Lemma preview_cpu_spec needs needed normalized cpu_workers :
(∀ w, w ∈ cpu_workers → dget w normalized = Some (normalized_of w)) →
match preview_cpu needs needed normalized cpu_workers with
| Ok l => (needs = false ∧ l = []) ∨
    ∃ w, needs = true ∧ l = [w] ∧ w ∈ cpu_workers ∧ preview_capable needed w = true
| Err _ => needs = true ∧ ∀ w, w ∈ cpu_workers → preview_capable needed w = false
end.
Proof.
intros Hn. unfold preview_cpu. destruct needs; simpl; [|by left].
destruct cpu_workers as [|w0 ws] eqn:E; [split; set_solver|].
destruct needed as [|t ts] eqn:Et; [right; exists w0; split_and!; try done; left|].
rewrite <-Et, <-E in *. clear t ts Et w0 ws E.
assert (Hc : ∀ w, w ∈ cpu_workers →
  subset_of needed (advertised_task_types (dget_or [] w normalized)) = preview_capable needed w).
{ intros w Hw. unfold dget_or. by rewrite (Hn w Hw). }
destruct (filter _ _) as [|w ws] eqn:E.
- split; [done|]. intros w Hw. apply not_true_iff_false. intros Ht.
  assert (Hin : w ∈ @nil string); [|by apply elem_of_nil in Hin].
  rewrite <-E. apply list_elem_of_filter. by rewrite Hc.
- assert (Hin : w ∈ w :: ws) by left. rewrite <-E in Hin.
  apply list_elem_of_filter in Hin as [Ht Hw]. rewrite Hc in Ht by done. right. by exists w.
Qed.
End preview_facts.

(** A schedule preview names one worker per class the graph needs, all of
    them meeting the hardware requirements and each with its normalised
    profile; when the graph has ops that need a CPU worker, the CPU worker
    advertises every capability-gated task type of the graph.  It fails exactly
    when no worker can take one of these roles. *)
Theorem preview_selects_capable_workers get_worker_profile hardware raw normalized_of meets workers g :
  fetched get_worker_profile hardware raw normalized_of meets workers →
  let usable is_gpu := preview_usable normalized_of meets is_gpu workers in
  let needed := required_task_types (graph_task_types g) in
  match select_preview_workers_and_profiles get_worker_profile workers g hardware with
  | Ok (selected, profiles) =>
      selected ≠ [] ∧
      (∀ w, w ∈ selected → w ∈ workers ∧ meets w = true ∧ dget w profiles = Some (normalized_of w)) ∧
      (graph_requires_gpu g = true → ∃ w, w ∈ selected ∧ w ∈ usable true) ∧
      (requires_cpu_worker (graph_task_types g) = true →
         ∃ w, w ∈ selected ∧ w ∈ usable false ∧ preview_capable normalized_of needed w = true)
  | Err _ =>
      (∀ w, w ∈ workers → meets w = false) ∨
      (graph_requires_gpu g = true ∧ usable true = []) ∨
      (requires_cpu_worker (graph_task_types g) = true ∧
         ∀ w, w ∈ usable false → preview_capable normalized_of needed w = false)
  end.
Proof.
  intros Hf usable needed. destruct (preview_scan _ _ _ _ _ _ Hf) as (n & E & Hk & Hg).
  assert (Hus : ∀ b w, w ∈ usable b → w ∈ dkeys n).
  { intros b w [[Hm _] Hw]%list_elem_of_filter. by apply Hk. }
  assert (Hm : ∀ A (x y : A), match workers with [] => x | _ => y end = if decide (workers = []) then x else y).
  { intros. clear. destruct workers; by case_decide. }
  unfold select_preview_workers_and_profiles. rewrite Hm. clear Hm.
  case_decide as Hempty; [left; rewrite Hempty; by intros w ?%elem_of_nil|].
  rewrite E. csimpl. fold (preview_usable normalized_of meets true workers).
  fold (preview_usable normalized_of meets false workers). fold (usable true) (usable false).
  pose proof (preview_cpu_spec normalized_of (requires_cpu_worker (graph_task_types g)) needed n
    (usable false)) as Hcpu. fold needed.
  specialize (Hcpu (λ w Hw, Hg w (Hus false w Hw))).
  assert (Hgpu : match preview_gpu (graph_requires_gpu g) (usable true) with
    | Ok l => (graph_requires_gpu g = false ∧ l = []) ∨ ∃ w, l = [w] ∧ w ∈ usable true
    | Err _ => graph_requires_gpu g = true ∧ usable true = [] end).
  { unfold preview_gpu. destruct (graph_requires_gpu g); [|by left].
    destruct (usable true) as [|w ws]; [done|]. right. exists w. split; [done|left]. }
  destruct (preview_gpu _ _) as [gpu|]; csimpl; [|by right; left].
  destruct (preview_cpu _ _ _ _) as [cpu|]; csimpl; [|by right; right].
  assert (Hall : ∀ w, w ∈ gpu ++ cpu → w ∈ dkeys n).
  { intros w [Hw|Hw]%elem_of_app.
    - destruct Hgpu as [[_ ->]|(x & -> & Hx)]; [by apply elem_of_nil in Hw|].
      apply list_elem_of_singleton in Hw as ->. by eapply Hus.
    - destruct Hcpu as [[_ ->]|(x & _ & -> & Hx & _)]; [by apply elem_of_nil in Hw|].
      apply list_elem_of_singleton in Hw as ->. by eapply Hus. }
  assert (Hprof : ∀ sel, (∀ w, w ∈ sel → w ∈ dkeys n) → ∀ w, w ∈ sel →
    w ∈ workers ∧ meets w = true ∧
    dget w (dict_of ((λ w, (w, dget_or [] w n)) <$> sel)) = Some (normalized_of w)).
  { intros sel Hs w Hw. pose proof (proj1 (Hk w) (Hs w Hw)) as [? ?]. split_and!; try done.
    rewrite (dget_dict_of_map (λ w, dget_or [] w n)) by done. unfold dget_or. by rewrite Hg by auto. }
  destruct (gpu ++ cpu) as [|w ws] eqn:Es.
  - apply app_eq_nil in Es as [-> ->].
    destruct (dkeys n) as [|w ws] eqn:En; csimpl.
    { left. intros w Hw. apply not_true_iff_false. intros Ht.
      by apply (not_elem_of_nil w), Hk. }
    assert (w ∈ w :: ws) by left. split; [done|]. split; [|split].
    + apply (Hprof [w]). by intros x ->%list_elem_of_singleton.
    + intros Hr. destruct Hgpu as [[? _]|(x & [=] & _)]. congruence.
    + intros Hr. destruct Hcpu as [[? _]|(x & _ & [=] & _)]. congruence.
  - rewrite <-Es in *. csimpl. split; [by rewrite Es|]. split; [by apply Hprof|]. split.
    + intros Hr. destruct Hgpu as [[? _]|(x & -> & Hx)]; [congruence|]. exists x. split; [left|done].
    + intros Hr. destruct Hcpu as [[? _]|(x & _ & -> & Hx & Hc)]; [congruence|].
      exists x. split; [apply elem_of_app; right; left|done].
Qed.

● EXERCISE DETAILS
Search the listing for the word "meets" and return each line that holds it.

● TASK RESULT
Theorem preview_selects_capable_workers get_worker_profile hardware raw normalized_of meets workers g :
  fetched get_worker_profile hardware raw normalized_of meets workers →
  let usable is_gpu := preview_usable normalized_of meets is_gpu workers in
      (∀ w, w ∈ selected → w ∈ workers ∧ meets w = true ∧ dget w profiles = Some (normalized_of w)) ∧
      (∀ w, w ∈ workers → meets w = false) ∨
  rewrite E. csimpl. fold (preview_usable normalized_of meets true workers).
  fold (preview_usable normalized_of meets false workers). fold (usable true) (usable false).
    w ∈ workers ∧ meets w = true ∧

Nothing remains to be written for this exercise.